• WHAT THE TASK ASKS: From the records beneath, determine how many lines contain "getInterval" and report only that figure.

[[ TASK INPUTS open ]]

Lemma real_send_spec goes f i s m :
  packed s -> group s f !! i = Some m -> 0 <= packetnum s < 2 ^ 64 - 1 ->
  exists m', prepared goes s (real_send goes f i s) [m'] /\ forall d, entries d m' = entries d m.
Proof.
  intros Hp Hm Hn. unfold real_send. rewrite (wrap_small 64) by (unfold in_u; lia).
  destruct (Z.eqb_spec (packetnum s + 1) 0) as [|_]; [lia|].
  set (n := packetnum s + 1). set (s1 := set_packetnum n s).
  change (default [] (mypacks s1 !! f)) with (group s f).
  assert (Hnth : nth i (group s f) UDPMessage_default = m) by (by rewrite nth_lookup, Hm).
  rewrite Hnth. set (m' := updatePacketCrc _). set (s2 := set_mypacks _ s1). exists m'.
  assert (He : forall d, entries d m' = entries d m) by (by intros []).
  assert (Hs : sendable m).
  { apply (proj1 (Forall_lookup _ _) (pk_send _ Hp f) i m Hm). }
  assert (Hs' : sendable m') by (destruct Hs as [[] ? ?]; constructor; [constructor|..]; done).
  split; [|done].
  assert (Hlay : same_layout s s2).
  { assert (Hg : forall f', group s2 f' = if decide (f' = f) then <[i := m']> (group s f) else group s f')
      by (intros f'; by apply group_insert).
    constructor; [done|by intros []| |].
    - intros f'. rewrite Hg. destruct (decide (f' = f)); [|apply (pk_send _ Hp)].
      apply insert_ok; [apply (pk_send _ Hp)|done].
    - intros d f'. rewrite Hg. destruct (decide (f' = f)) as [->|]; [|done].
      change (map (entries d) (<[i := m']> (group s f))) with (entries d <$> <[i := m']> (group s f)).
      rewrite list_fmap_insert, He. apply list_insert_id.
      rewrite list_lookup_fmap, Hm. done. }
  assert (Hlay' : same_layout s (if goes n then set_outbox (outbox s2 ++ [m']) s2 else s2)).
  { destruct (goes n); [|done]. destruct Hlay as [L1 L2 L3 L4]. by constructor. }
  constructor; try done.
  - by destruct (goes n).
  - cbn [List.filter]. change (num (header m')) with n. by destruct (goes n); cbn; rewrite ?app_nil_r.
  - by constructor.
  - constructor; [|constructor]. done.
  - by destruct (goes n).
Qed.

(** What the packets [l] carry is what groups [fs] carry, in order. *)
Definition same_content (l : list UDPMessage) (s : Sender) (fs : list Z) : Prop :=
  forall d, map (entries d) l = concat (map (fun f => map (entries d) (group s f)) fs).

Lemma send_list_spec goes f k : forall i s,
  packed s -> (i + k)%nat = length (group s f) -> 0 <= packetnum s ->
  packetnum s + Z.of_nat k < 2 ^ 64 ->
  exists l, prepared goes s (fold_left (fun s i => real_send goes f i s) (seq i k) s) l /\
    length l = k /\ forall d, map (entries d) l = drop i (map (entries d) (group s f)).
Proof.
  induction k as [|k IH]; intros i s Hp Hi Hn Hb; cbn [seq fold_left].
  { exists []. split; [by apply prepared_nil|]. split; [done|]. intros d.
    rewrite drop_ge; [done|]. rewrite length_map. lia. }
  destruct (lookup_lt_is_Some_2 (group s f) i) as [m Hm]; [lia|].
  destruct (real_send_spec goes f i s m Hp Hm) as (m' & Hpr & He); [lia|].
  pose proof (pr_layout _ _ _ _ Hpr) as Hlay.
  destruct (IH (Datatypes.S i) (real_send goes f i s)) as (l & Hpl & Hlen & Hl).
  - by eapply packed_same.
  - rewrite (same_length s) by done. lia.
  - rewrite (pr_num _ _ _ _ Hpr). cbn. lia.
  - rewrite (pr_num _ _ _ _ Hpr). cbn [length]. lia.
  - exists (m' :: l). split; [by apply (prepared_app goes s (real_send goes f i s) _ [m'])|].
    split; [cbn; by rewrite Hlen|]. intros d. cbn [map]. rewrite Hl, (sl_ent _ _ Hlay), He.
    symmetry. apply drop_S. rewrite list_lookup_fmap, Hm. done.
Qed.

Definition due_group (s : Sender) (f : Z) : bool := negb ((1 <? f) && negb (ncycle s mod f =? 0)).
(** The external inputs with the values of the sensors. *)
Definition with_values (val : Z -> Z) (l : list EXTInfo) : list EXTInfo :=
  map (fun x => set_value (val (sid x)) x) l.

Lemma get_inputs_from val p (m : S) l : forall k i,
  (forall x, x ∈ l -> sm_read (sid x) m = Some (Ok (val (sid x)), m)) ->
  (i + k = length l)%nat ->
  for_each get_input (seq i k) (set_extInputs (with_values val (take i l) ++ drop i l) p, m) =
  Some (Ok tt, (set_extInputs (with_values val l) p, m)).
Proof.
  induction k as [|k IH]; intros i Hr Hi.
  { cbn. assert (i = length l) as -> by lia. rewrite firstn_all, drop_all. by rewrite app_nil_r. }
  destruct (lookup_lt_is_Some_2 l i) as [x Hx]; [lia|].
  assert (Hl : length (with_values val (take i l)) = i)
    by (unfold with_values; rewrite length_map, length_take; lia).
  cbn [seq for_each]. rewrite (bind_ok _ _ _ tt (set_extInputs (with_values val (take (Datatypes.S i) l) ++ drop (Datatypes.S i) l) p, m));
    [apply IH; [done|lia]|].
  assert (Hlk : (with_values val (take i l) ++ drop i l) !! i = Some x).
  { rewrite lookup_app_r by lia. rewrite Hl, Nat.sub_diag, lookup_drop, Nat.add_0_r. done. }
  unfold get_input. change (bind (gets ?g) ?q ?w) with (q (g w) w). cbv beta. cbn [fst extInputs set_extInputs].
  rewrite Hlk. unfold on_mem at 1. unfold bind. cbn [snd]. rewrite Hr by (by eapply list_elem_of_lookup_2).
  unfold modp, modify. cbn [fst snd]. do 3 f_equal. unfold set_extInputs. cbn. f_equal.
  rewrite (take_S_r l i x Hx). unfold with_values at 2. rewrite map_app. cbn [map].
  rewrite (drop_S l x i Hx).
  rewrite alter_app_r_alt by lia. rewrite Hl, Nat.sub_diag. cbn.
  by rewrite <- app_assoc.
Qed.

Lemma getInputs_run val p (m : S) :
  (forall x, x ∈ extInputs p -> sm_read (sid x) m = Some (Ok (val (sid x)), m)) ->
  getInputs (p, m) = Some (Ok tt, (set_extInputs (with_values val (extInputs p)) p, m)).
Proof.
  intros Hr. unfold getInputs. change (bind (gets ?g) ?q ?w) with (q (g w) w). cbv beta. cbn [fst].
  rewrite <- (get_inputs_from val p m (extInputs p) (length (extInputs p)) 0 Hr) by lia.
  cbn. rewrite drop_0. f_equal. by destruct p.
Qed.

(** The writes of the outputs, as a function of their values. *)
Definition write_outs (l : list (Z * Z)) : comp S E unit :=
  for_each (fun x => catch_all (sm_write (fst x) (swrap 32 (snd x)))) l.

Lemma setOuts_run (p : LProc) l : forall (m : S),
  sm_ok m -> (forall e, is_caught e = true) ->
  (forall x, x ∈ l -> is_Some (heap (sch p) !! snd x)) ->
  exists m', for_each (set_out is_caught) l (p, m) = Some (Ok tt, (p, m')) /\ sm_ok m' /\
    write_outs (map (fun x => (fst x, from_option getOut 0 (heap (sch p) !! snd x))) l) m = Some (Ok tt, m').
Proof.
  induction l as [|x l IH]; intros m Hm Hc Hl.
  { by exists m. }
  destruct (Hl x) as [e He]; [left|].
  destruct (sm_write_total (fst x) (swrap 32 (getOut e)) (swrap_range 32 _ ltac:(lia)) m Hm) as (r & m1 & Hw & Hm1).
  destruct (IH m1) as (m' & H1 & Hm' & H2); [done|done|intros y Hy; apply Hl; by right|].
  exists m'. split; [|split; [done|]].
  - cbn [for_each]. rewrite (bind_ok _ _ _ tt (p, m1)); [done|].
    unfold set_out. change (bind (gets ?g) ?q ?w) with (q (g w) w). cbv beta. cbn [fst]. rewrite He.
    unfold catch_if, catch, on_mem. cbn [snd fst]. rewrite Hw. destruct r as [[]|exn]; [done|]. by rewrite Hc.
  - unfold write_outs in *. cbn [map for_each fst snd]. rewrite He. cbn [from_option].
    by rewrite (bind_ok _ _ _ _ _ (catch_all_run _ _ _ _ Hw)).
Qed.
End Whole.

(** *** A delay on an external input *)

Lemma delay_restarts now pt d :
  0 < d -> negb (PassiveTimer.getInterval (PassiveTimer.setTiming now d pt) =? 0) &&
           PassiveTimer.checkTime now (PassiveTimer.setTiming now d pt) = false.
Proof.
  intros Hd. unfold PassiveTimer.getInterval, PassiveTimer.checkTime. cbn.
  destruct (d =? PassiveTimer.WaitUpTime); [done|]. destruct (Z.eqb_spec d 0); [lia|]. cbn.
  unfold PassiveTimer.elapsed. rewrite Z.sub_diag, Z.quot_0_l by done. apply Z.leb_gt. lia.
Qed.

[[ TASK INPUTS closed ]]

• EXERCISE SOLUTION: 2